10.30am: Science lesson: read 500 words about the International Space Centre.

11.30am: Humanities lesson: read 800 words about ancient Mesopotamia.

1.30pm: French lesson: read 500 words in English, translated into French.

2.30pm: Silent reading in form time.

Pupils in our reading club would read for half an hour after school with me.

All pupils read at home for 30 minutes each night.

Assuming that pupils read about 1000 words in morning tutor time, another 2000 in afternoon tutor time, and around 2000 in the evening at home, I would estimate that our pupils are reading around 8000 words a day. The weakest readers- those with the lowest reading ages, and who attend reading club- would read closer to 10,000 per day.
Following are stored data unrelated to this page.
(** [case <-j.quit: return], with the deferred [wg.Done()]. *)
Definition recv_quit (n : nat) (P : @Processor Manager) : Processor :=
  set_wg (wg P - 1) (set_quit n P).

(** The scheduler of the daemon. Callers may enter [PushJob],
    [PushJobLater], [StartJob], [Begin] and [Close] at any time and may
    make one job wait on another; every goroutine may take its next step;
    a pump or worker in its select may take a quit token. As in [step] the
    lock is not modelled, which only adds runs. *)
Inductive dstep : Daemon → Daemon → Prop :=
| dstep_caller d i pc now pc' gs w' :
    callers d !! i = Some pc →
    step_pc now pc (dworld d) = Ok (pc', gs) w' →
    dstep d {| dworld := w'; callers := <[i:=pc']> (callers d) ++ gs;
               workers := workers d |}
| dstep_worker d i wk now wk' gs ws w' :
    workers d !! i = Some wk →
    worker_step now wk (dworld d) = Ok (wk', gs, ws) w' →
    dstep d {| dworld := w'; callers := callers d ++ gs;
               workers := <[i:=wk']> (workers d) ++ ws |}
| dstep_quit d i wk n :
    workers d !! i = Some wk → idle wk = true →
    quit (proc (dworld d)) = S n →
    dstep d {| dworld := set_proc (recv_quit n) (dworld d); callers := callers d;
               workers := <[i:=WExited]> (workers d) |}
| dstep_push d start task :
    dstep d {| dworld := dworld d; callers := callers d ++ [PcPush start task];
               workers := workers d |}
| dstep_start d job :
    dstep d {| dworld := dworld d; callers := callers d ++ [PcStart job];
               workers := workers d |}
| dstep_begin d w' :
    Begin (dworld d) = Ok tt w' →
    dstep d {| dworld := w'; callers := callers d;
               workers := workers d ++ Begin_workers (dworld d) |}
| dstep_close d w' :
    Close (dworld d) = Ok tt w' →
    dstep d {| dworld := w'; callers := callers d; workers := workers d |}
| dstep_depend d child parent w' :
    add_dependency child parent (dworld d) = Ok tt w' →
    dstep d {| dworld := w'; callers := callers d; workers := workers d |}.
(** The last group takes what is left. *)
Lemma rmatch_remainder i t cs :
  newline_free t = true ->
  rmatch (Cat (Grp 6 (Star Any)) Eos) (MState i t cs) Some
  = Some (MState (i + length t) [] ((6, t) :: cs)).
Proof.
  intros Ht. rewrite rmatch_Cat_eq, rmatch_Grp_eq.
  unfold Any. cbn [rmatch rest].
  rewrite <- (app_nil_r t) at 2.
  apply rep_loop_class; [done..|].
  unfold set_group. cbn [pos rest caps rmatch at_eos].
  by rewrite <- (app_nil_r t) at 2; rewrite consumed_run.
Qed.

Lemma suffixes_text_cons x l t :
  suffixes_text (x :: l) ++ t = x.1 :: x.2 ++ suffixes_text l ++ t.
Proof.
  unfold suffixes_text. cbn [flat_map suffix_text].
  by rewrite <- app_assoc.
Qed.

Lemma suffixes_newline_free l :
  forallb (fun x => one_of "Ee-" x.1 && digits12 x.2) l = true ->
  newline_free (suffixes_text l) = true.
Proof.
  induction l as [|[m tok] l IH]; [done|]. cbn [forallb fst snd].
  intros [[Hm Htok]%andb_true_iff Hl]%andb_true_iff.
  rewrite <- (app_nil_r (suffixes_text _)), suffixes_text_cons, app_nil_r.
  cbn [fst snd]. unfold newline_free. cbn [forallb].
  rewrite forallb_app, (suffix_mark_not_newline _ Hm). cbn [andb].
  apply andb_true_iff. split; [|by apply IH].
  destruct tok as [|d1 [|d2 [|]]]; try done; cbn [digits12] in Htok.
  - cbn [forallb]. by rewrite (digit_not_newline _ Htok).
  - apply andb_true_iff in Htok as [H1 H2]. cbn [forallb].
    by rewrite (digit_not_newline _ H1), (digit_not_newline _ H2).
Qed.

Lemma suffixes_start l t :
  forallb (fun x => one_of "Ee-" x.1 && digits12 x.2) l = true ->
  starts_digit t = false ->
  starts_digit (suffixes_text l ++ t) = false.
Proof.
  destruct l as [|[m tok] l]; [done|]. cbn [forallb fst snd].
  intros [[Hm Htok]%andb_true_iff Hl]%andb_true_iff _.
  rewrite suffixes_text_cons. cbn [starts_digit fst].
  by apply suffix_mark_not_digit.
Qed.

(** A match of a repeated class covers a run of the class. *)
Lemma Matches_Star_Cls p st st' :
  Matches (Star (Cls p)) st st' ->
  exists u, forallb p u = true /\ rest st = u ++ rest st'.
Proof.
  intros M. remember (Star (Cls p)) as r eqn:Er.
  induction M as [| | | | | r1 st | r1 st st1 st2 M1 _ Hlt M2 IH2 | | | | |];
    try discriminate.
  - by exists [].
  - injection Er as ->. destruct (IH2 eq_refl) as (u & Hu & E).
    inversion M1 as [|? ? c s' Hr Hc| | | | | | | | | |]; subst.
    exists (c :: u). cbn [forallb]. rewrite Hc, Hu. split; [done|].
    rewrite Hr. cbn [advance rest] in E. by rewrite E.
Qed.

(** Where the rest of the first pattern matches, the text starts with
    separators, a season mark and a digit. *)
Lemma after_show_starts st k res :
  rmatch sxxexx_after_show st k = Some res ->
  exists a u b d w,
    is_sep a = true /\ forallb is_sep u = true /\
    one_of "Ss" b = true /\ is_digit d = true /\
    rest st = a :: u ++ b :: d :: w.
Proof.
  unfold sxxexx_after_show. cbn [Seq]. intros H.
  apply rmatch_Cat in H as (st1 & M1 & H).
  apply rmatch_Cat in H as (st2 & M2 & H).
  apply rmatch_Cat in H as (st3 & M3 & _).
  unfold Plus in M1.
  inversion M1 as [| |? ? ? sta ? Ma Mb| | | | | | | | |]; subst.
  inversion Ma as [|? ? a s' Ea Ha| | | | | | | | | |]; subst.
  apply Matches_Star_Cls in Mb as (u & Hu & Eu). cbn [advance rest] in Eu.
  unfold OneOf in M2.
  inversion M2 as [|? ? b s'' Eb Hb| | | | | | | | | |]; subst.
  inversion M3 as [| | | | | | | | |? ? ? stb Mc| |]; subst.
  unfold Rep12 in Mc.
  inversion Mc as [| |? ? ? stc ? Md _| | | | | | | | |]; subst.
  unfold Digit in Md.
  inversion Md as [|? ? d s3 Ed Hd| | | | | | | | | |]; subst.
  cbn [advance rest] in Ed.
  exists a, u, b, d, s3. split_and!; try done.
  by rewrite Ea, Eb, Ed.
Qed.

Lemma mark_free_tail c t : mark_free (c :: t) = true -> mark_free t = true.
Proof. cbn [mark_free]. by intros [_ ?]%andb_true_iff. Qed.

Lemma mark_free_suffix w1 w2 :
  mark_free (w1 ++ w2) = true -> mark_free w2 = true.
Proof.
  induction w1 as [|c w1 IH]; [done|]. cbn [app].
  intros H%mark_free_tail. auto.
Qed.

Lemma ends_in_sep_cons c t :
  t <> [] -> ends_in_sep (c :: t) = ends_in_sep t.
Proof. unfold ends_in_sep. destruct t; [done|]. by rewrite last_cons_cons. Qed.

Lemma ends_in_sep_suffix w1 w2 :
  w2 <> [] -> ends_in_sep (w1 ++ w2) = ends_in_sep w2.
Proof.
  intros Hw. induction w1 as [|c w1 IH]; [done|]. cbn [app].
  rewrite ends_in_sep_cons; [done|]. by destruct w1, w2.
Qed.

(** Inside a show that holds no season mark and does not end in a
    separator, no run of separators is followed by a season mark and a
    digit, whatever separator follows the show. *)
Lemma no_mark_inside : forall u t a b d w c0 t0,
  t <> [] -> ends_in_sep t = false -> mark_free t = true ->
  is_sep a = true -> forallb is_sep u = true ->
  is_sep c0 = true -> one_of "Ss" b = true -> is_digit d = true ->
  t ++ c0 :: t0 = a :: u ++ b :: d :: w -> False.
Proof.
  induction u as [|a2 u IH]; intros t a b d w c0 t0 Ht He Hm Ha Hu H0 Hb Hd E.
  - destruct t as [|a' t]; [done|]. cbn [app] in E.
    injection E as -> E.
    destruct t as [|b' [|d' t]]; cbn [app] in E.
    + unfold ends_in_sep in He. cbn in He. congruence.
    + injection E as -> -> _. by rewrite (digit_not_sep _ Hd) in H0.
    + injection E as -> -> _. cbn [mark_free starts_mark] in Hm.
      by rewrite Ha, Hb, Hd in Hm.
  - destruct t as [|a' t]; [done|]. cbn [app] in E.
    injection E as -> E. cbn [forallb] in Hu.
    apply andb_true_iff in Hu as [Ha2 Hu].
    destruct t as [|a'' t].
    + unfold ends_in_sep in He. cbn in He. congruence.
    + apply (IH (a'' :: t) a2 b d w c0 t0); try done.
      by apply mark_free_tail in Hm.
Qed.

(** The lazy loop of the show stops at the first offset where the rest of
    the pattern matches. *)
Lemma rep_loop_lazy_any k res t : forall w fuel i cs,
  newline_free w = true -> length w <= fuel ->
  (forall w1 w2, w = w1 ++ w2 -> w2 <> [] ->
                 k (MState (i + length w1) (w2 ++ t) cs) = None) ->
  k (MState (i + length w) t cs) = Some res ->
  rep_loop false (rmatch Any) k fuel (MState i (w ++ t) cs) = Some res.
Proof.
  induction w as [|c w IH]; intros fuel i cs Hw Hf Hnone Hk.
  - cbn [length app] in *. rewrite Nat.add_0_r in Hk.
    destruct fuel; cbn [rep_loop]; by rewrite Hk.
  - destruct fuel as [|fuel]; [simpl in Hf; lia|].
    cbn [forallb newline_free] in Hw. unfold newline_free in Hw.
    cbn [forallb] in Hw. apply andb_true_iff in Hw as [Hc Hw].
    cbn [rep_loop].
    pose proof (Hnone [] (c :: w) eq_refl) as H0.
    cbn [length app] in H0. rewrite Nat.add_0_r in H0.
    cbn [app]. rewrite H0 by done. cbn [orelse].
    unfold Any. rewrite rmatch_Cls_here by done. cbn [rest length].
    replace (length (w ++ t) <? S (length (w ++ t))) with true
      by (symmetry; apply Nat.ltb_lt; lia).
    apply IH; [done| | |].
    + simpl in Hf. lia.
    + intros w1 w2 -> Hw2.
      specialize (Hnone (c :: w1) w2 eq_refl Hw2).
      cbn [length] in Hnone. by rewrite Nat.add_succ_r in Hnone.
    + cbn [length] in Hk. by rewrite Nat.add_succ_r in Hk.
Qed.

(** The first pattern on a text that starts with a show: the show is the
    first group, and the rest of the pattern is matched right after it. *)
Lemma sxxexx_show show c0 t0 res :
  0 < length show -> newline_free show = true ->
  ends_in_sep show = false -> mark_free show = true ->
  is_sep c0 = true ->
  rmatch sxxexx_after_show
         (MState (length show) (c0 :: t0) [(1, show)]) Some = Some res ->
  rmatch sxxexx_re (MState 0 (show ++ c0 :: t0) []) Some = Some res.
Proof.
  intros Hn Hnl He Hm H0 Hk.
  change sxxexx_re
    with (Cat Bos (Cat (Grp 1 (LazyPlus Any)) sxxexx_after_show)).
  rewrite rmatch_Cat_eq, rmatch_Bos_eq, rmatch_Cat_eq, rmatch_Grp_eq.
  unfold LazyPlus. rewrite rmatch_Cat_eq.
  destruct show as [|c show]; [simpl in Hn; lia|].
  unfold newline_free in Hnl. cbn [forallb] in Hnl.
  apply andb_true_iff in Hnl as [Hc Hnl].
  cbn [app]. unfold Any at 1. rewrite rmatch_Cls_here by done.
  cbn [rmatch rest].
  apply rep_loop_lazy_any; [done|rewrite length_app; lia| |].
  - intros w1 w2 -> Hw2.
    match goal with |- ?x = None => destruct x as [res'|] eqn:E end;
      [|done].
    exfalso. apply after_show_starts in E
      as (a & u & b & d & w & Ha & Hu & Hb & Hd & E).
    unfold set_group in E. cbn [rest] in E.
    apply (no_mark_inside u w2 a b d w c0 t0); try done.
    + rewrite <- He.
      change (c :: w1 ++ w2) with ((c :: w1) ++ w2).
      by rewrite ends_in_sep_suffix.
    + change (c :: w1 ++ w2) with ((c :: w1) ++ w2) in Hm.
      by apply mark_free_suffix in Hm.
  - unfold set_group. cbn [pos rest caps].
    change (c :: show ++ c0 :: t0) with ((c :: show) ++ c0 :: t0).
    rewrite consumed_run. exact Hk.
Qed.

End Collected.

Section Spelled.

Implicit Types (n : episode_name) (cs : list (nat * pystr)).

Lemma digits12_nonempty tok : digits12 tok = true -> tok <> [].
Proof. by destruct tok. Qed.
This amount of reading practice is essential for improving reading ability and motivation. I can already see the difference in the weakest readers. Kids regularly grab me at lunch and tell me about the book they are reading- something that I could only have dreamed of in my last school. There is a buzz about reading at Michaela. The library is always packed with kids after school, and many of them regularly ask their teachers for book recommendations.

Some of our teachers read books aloud to the pupils during tutor time. These books aren’t on the curriculum, but are read purely for a lovely afternoon treat. Olivia Dyer, our wonderful Head of Science, has her form in stitches reading Adrian Mole, which was the talk of the school for a long time: “PLEEEEEEASE can we read Adrian Mole like Miss Dyer’s class, Miss!?” was a common refrain. Jonny Porter, our tremendous Head of Humanities, reads Gombrich’s ‘A Little History of the World’ to his form, which is also a lovely treat for them in the afternoon.

In this post, I want to outline how we structure reading lessons at Michaela. Our pupils are so fortunate in that every one of our teachers and senior leaders- regardless of subject- cares deeply about reading and sees it as a vital part of the curriculum. As a SENCo, I really couldn’t ask my colleagues to do any more. They make my job so easy!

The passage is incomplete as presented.